Set Default Proof Using "Type".

(** ** What the constraints demand *)

Record within_limits (cfg : NetworkProxySettings) (c : NetworkProxyConstraints) : Prop := {
  wl_hooks : mitm_hooks_valid (mitm cfg) (mitm_hooks cfg) = true;
  wl_denied_scoped : existsb is_global_wildcard_domain_pattern (default [] (denied_domains cfg)) = false;
  wl_enabled : at_most (c_enabled c) (enabled cfg) = true;
  wl_mode : forall max_mode, c_mode c = Some max_mode ->
    (network_mode_rank (mode cfg) <= network_mode_rank max_mode)%nat;
  wl_upstream : at_most (c_allow_upstream_proxy c) (allow_upstream_proxy cfg) = true;
  wl_loopback : at_most (c_allow_non_loopback_proxy c) (dangerously_allow_non_loopback_proxy cfg) = true;
  wl_all_sockets : dangerously_allow_all_unix_sockets cfg = true ->
    default (match c_allow_unix_sockets c with None => true | Some _ => false end)
      (c_allow_all_unix_sockets c) = true;
  wl_local : at_most (c_allow_local_binding c) (allow_local_binding cfg) = true;
  wl_allowed : forall managed, c_allowed_domains c = Some managed ->
    existsb is_global_wildcard_domain_pattern managed = false /\
    validate_allowed_domains (c_allowlist_expansion_enabled c) managed
      (default [] (allowed_domains cfg)) (lower_set (default [] (denied_domains cfg))) = true;
  wl_denied : forall managed, c_denied_domains c = Some managed ->
    existsb is_global_wildcard_domain_pattern managed = false /\
    validate_denied_domains (c_denylist_expansion_enabled c) managed (default [] (denied_domains cfg)) = true;
  wl_sockets : forall managed, c_allow_unix_sockets c = Some managed ->
    forallb (fun entry => bool_decide (to_ascii_lowercase entry ∈ lower_set managed)) (allow_unix_sockets cfg) = true
}.

Lemma require_bind f b (k : res str unit) :
  res_bind (require f b) (fun _ => k) = Ok tt <-> b = true /\ k = Ok tt.
Proof. unfold require. destruct b; simpl; split; [by auto|by intros [_ H]|done|by intros [H _]]. Qed.

Lemma require_ok f b : require f b = Ok tt <-> b = true.
Proof. unfold require. by destruct b. Qed.

Lemma managed_bind (o : option (list str)) (f : list str -> res str unit) (k : res str unit) :
  res_bind (match o with Some m => f m | None => Ok tt end) (fun _ => k) = Ok tt <->
  (forall m, o = Some m -> f m = Ok tt) /\ k = Ok tt.
Proof.
  split.
  - intros H. apply bind_Ok in H as ([] & H & ->). split; [|done]. by intros m ->.
  - intros [H ->]. destruct o as [m|]; [|done]. by rewrite (H m eq_refl).
Qed.

Lemma validate_iff cfg c : validate_policy_against_constraints cfg c = Ok tt <-> within_limits cfg c.
Proof.
  unfold validate_policy_against_constraints, validate_non_global_wildcard_domain_patterns. cbv zeta.
  rewrite !require_bind, !managed_bind. split.
  - intros (H1 & H2 & H3 & H4 & H5 & H6 & H7 & H8 & H9 & H10 & H11). split; try done.
    + by apply negb_true_iff.
    + intros m Em. rewrite Em in H4. by apply Nat.leb_le.
    + intros Ha. rewrite Ha in H7. cbn [andb] in H7. by rewrite negb_involutive in H7.
    + intros m Em. specialize (H9 m Em). rewrite require_bind, require_ok, negb_true_iff in H9. done.
    + intros m Em. specialize (H10 m Em). rewrite require_bind, require_ok, negb_true_iff in H10. done.
    + intros m Em. rewrite Em in H11. by apply require_ok in H11.
  - intros [H1 H2 H3 H4 H5 H6 H7 H8 H9 H10 H11]. split_and!; try done.
    + by apply negb_true_iff.
    + destruct (c_mode c) as [m|]; [|done]. by apply Nat.leb_le, H4.
    + destruct (dangerously_allow_all_unix_sockets cfg); [|done]. rewrite H7 by done. done.
    + intros m Em. rewrite require_bind, require_ok, negb_true_iff. by apply H9.
    + intros m Em. rewrite require_bind, require_ok, negb_true_iff. by apply H10.
    + destruct (c_allow_unix_sockets c) as [m|]; [|done]. apply require_ok. by apply H11.
Qed.

(** ** Tasks that interleave *)

(** The reloader builds its states and checks them. *)
Definition loaded (s : ConfigState) : Prop :=
  exists cfg c, build_config_state cfg c = Some s /\ validate_policy_against_constraints cfg c = Ok tt.

(** The state of the proxy, with what its tasks have read and not written. *)
Inductive step : ConfigState * list Pending -> ConfigState * list Pending -> Prop :=
| step_reload_read s ps new_state :
    loaded new_state -> step (s, ps) (s, reload_read s new_state :: ps)
| step_mode_read s ps m p :
    set_network_mode_read s m = Ok p -> step (s, ps) (s, p :: ps)
| step_update_read s ps host target p :
    update_domain_list_read s host target = Ok (Some p) -> step (s, ps) (s, p :: ps)
| step_write s ps1 p ps2 s' :
    write s p = Some s' -> step (s, ps1 ++ p :: ps2) (s', ps1 ++ ps2)
| step_retry s ps1 p ps2 :
    write s p = None -> step (s, ps1 ++ p :: ps2) (s, ps1 ++ ps2)
| step_replace s ps new_state :
    loaded new_state -> step (s, ps) (replace_config_state s new_state, ps)
| step_force_reload s ps new_state :
    loaded new_state -> step (s, ps) (force_reload s new_state, ps)
| step_record s ps entry : step (s, ps) (record_blocked s entry, ps)
| step_drain s ps : step (s, ps) ((drain_blocked s).1, ps).

Definition reachable (s : ConfigState) (ps : list Pending) : Prop :=
  exists s0, loaded s0 /\ rtc step (s0, []) (s, ps).

(** The compiled sets are those of the settings, which keep to the constraints. *)
Definition consistent (s : ConfigState) : Prop :=
  compile_denylist_globset glob_valid (default [] (denied_domains (config s))) = Some (deny_set s) /\
  compile_allowlist_globset glob_valid (default [] (allowed_domains (config s))) = Some (allow_set s) /\
  within_limits (config s) (constraints s).

Definition proxy_ok (s : ConfigState) : Prop :=
  consistent s /\ (length (blocked s) <= MAX_BLOCKED_EVENTS)%nat.

Definition pending_ok (p : Pending) : Prop :=
  match p with
  | PendingReload new_state => proxy_ok new_state
  | PendingMode m seen =>
    forall max_mode, c_mode seen = Some max_mode -> (network_mode_rank m <= network_mode_rank max_mode)%nat
  | PendingUpdate _ seen new_state => proxy_ok new_state /\ constraints new_state = seen
  end.

Lemma build_consistent cfg c s :
  build_config_state cfg c = Some s -> within_limits cfg c ->
  consistent s /\ config s = cfg /\ constraints s = c /\ blocked s = [].
Proof.
  unfold build_config_state. destruct (validate_unix_socket_allowlist_paths cfg); [|done].
  destruct (existsb _ _); [done|].
  destruct (compile_denylist_globset _ _) as [deny|] eqn:Ed; [|done].
  destruct (compile_allowlist_globset _ _) as [allow|] eqn:Ea; [|done].
  cbn [mbind option_bind]. destruct (build_mitm cfg) as [mi|]; [|done]. cbn [mbind option_bind].
  intros [= <-] Hw. by split_and!.
Qed.

Lemma loaded_ok s : loaded s -> consistent s /\ blocked s = [].
Proof. intros (cfg & c & E & Hv%validate_iff). by destruct (build_consistent _ _ _ E Hv) as (? & _ & _ & ?). Qed.

Lemma set_blocked_ok s l total :
  consistent s -> (length l <= MAX_BLOCKED_EVENTS)%nat -> proxy_ok (set_blocked s l total).
Proof. by split. Qed.

Lemma within_set_mode cfg c m :
  within_limits cfg c ->
  (forall max_mode, c_mode c = Some max_mode -> (network_mode_rank m <= network_mode_rank max_mode)%nat) ->
  within_limits (set_mode cfg m) c.
Proof. intros [] Hm. by split. Qed.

○ ○ ○ ○ ○

Work to be completed:
Set every record down again exactly as written.

Solution for this exercise:
Set Default Proof Using "Type".

(** ** What the constraints demand *)

Record within_limits (cfg : NetworkProxySettings) (c : NetworkProxyConstraints) : Prop := {
  wl_hooks : mitm_hooks_valid (mitm cfg) (mitm_hooks cfg) = true;
  wl_denied_scoped : existsb is_global_wildcard_domain_pattern (default [] (denied_domains cfg)) = false;
  wl_enabled : at_most (c_enabled c) (enabled cfg) = true;
  wl_mode : forall max_mode, c_mode c = Some max_mode ->
    (network_mode_rank (mode cfg) <= network_mode_rank max_mode)%nat;
  wl_upstream : at_most (c_allow_upstream_proxy c) (allow_upstream_proxy cfg) = true;
  wl_loopback : at_most (c_allow_non_loopback_proxy c) (dangerously_allow_non_loopback_proxy cfg) = true;
  wl_all_sockets : dangerously_allow_all_unix_sockets cfg = true ->
    default (match c_allow_unix_sockets c with None => true | Some _ => false end)
      (c_allow_all_unix_sockets c) = true;
  wl_local : at_most (c_allow_local_binding c) (allow_local_binding cfg) = true;
  wl_allowed : forall managed, c_allowed_domains c = Some managed ->
    existsb is_global_wildcard_domain_pattern managed = false /\
    validate_allowed_domains (c_allowlist_expansion_enabled c) managed
      (default [] (allowed_domains cfg)) (lower_set (default [] (denied_domains cfg))) = true;
  wl_denied : forall managed, c_denied_domains c = Some managed ->
    existsb is_global_wildcard_domain_pattern managed = false /\
    validate_denied_domains (c_denylist_expansion_enabled c) managed (default [] (denied_domains cfg)) = true;
  wl_sockets : forall managed, c_allow_unix_sockets c = Some managed ->
    forallb (fun entry => bool_decide (to_ascii_lowercase entry ∈ lower_set managed)) (allow_unix_sockets cfg) = true
}.

Lemma require_bind f b (k : res str unit) :
  res_bind (require f b) (fun _ => k) = Ok tt <-> b = true /\ k = Ok tt.
Proof. unfold require. destruct b; simpl; split; [by auto|by intros [_ H]|done|by intros [H _]]. Qed.

Lemma require_ok f b : require f b = Ok tt <-> b = true.
Proof. unfold require. by destruct b. Qed.

Lemma managed_bind (o : option (list str)) (f : list str -> res str unit) (k : res str unit) :
  res_bind (match o with Some m => f m | None => Ok tt end) (fun _ => k) = Ok tt <->
  (forall m, o = Some m -> f m = Ok tt) /\ k = Ok tt.
Proof.
  split.
  - intros H. apply bind_Ok in H as ([] & H & ->). split; [|done]. by intros m ->.
  - intros [H ->]. destruct o as [m|]; [|done]. by rewrite (H m eq_refl).
Qed.

Lemma validate_iff cfg c : validate_policy_against_constraints cfg c = Ok tt <-> within_limits cfg c.
Proof.
  unfold validate_policy_against_constraints, validate_non_global_wildcard_domain_patterns. cbv zeta.
  rewrite !require_bind, !managed_bind. split.
  - intros (H1 & H2 & H3 & H4 & H5 & H6 & H7 & H8 & H9 & H10 & H11). split; try done.
    + by apply negb_true_iff.
    + intros m Em. rewrite Em in H4. by apply Nat.leb_le.
    + intros Ha. rewrite Ha in H7. cbn [andb] in H7. by rewrite negb_involutive in H7.
    + intros m Em. specialize (H9 m Em). rewrite require_bind, require_ok, negb_true_iff in H9. done.
    + intros m Em. specialize (H10 m Em). rewrite require_bind, require_ok, negb_true_iff in H10. done.
    + intros m Em. rewrite Em in H11. by apply require_ok in H11.
  - intros [H1 H2 H3 H4 H5 H6 H7 H8 H9 H10 H11]. split_and!; try done.
    + by apply negb_true_iff.
    + destruct (c_mode c) as [m|]; [|done]. by apply Nat.leb_le, H4.
    + destruct (dangerously_allow_all_unix_sockets cfg); [|done]. rewrite H7 by done. done.
    + intros m Em. rewrite require_bind, require_ok, negb_true_iff. by apply H9.
    + intros m Em. rewrite require_bind, require_ok, negb_true_iff. by apply H10.
    + destruct (c_allow_unix_sockets c) as [m|]; [|done]. apply require_ok. by apply H11.
Qed.

(** ** Tasks that interleave *)

(** The reloader builds its states and checks them. *)
Definition loaded (s : ConfigState) : Prop :=
  exists cfg c, build_config_state cfg c = Some s /\ validate_policy_against_constraints cfg c = Ok tt.

(** The state of the proxy, with what its tasks have read and not written. *)
Inductive step : ConfigState * list Pending -> ConfigState * list Pending -> Prop :=
| step_reload_read s ps new_state :
    loaded new_state -> step (s, ps) (s, reload_read s new_state :: ps)
| step_mode_read s ps m p :
    set_network_mode_read s m = Ok p -> step (s, ps) (s, p :: ps)
| step_update_read s ps host target p :
    update_domain_list_read s host target = Ok (Some p) -> step (s, ps) (s, p :: ps)
| step_write s ps1 p ps2 s' :
    write s p = Some s' -> step (s, ps1 ++ p :: ps2) (s', ps1 ++ ps2)
| step_retry s ps1 p ps2 :
    write s p = None -> step (s, ps1 ++ p :: ps2) (s, ps1 ++ ps2)
| step_replace s ps new_state :
    loaded new_state -> step (s, ps) (replace_config_state s new_state, ps)
| step_force_reload s ps new_state :
    loaded new_state -> step (s, ps) (force_reload s new_state, ps)
| step_record s ps entry : step (s, ps) (record_blocked s entry, ps)
| step_drain s ps : step (s, ps) ((drain_blocked s).1, ps).

Definition reachable (s : ConfigState) (ps : list Pending) : Prop :=
  exists s0, loaded s0 /\ rtc step (s0, []) (s, ps).

(** The compiled sets are those of the settings, which keep to the constraints. *)
Definition consistent (s : ConfigState) : Prop :=
  compile_denylist_globset glob_valid (default [] (denied_domains (config s))) = Some (deny_set s) /\
  compile_allowlist_globset glob_valid (default [] (allowed_domains (config s))) = Some (allow_set s) /\
  within_limits (config s) (constraints s).

Definition proxy_ok (s : ConfigState) : Prop :=
  consistent s /\ (length (blocked s) <= MAX_BLOCKED_EVENTS)%nat.

Definition pending_ok (p : Pending) : Prop :=
  match p with
  | PendingReload new_state => proxy_ok new_state
  | PendingMode m seen =>
    forall max_mode, c_mode seen = Some max_mode -> (network_mode_rank m <= network_mode_rank max_mode)%nat
  | PendingUpdate _ seen new_state => proxy_ok new_state /\ constraints new_state = seen
  end.

Lemma build_consistent cfg c s :
  build_config_state cfg c = Some s -> within_limits cfg c ->
  consistent s /\ config s = cfg /\ constraints s = c /\ blocked s = [].
Proof.
  unfold build_config_state. destruct (validate_unix_socket_allowlist_paths cfg); [|done].
  destruct (existsb _ _); [done|].
  destruct (compile_denylist_globset _ _) as [deny|] eqn:Ed; [|done].
  destruct (compile_allowlist_globset _ _) as [allow|] eqn:Ea; [|done].
  cbn [mbind option_bind]. destruct (build_mitm cfg) as [mi|]; [|done]. cbn [mbind option_bind].
  intros [= <-] Hw. by split_and!.
Qed.

Lemma loaded_ok s : loaded s -> consistent s /\ blocked s = [].
Proof. intros (cfg & c & E & Hv%validate_iff). by destruct (build_consistent _ _ _ E Hv) as (? & _ & _ & ?). Qed.

Lemma set_blocked_ok s l total :
  consistent s -> (length l <= MAX_BLOCKED_EVENTS)%nat -> proxy_ok (set_blocked s l total).
Proof. by split. Qed.

Lemma within_set_mode cfg c m :
  within_limits cfg c ->
  (forall max_mode, c_mode c = Some max_mode -> (network_mode_rank m <= network_mode_rank max_mode)%nat) ->
  within_limits (set_mode cfg m) c.
Proof. intros [] Hm. by split. Qed.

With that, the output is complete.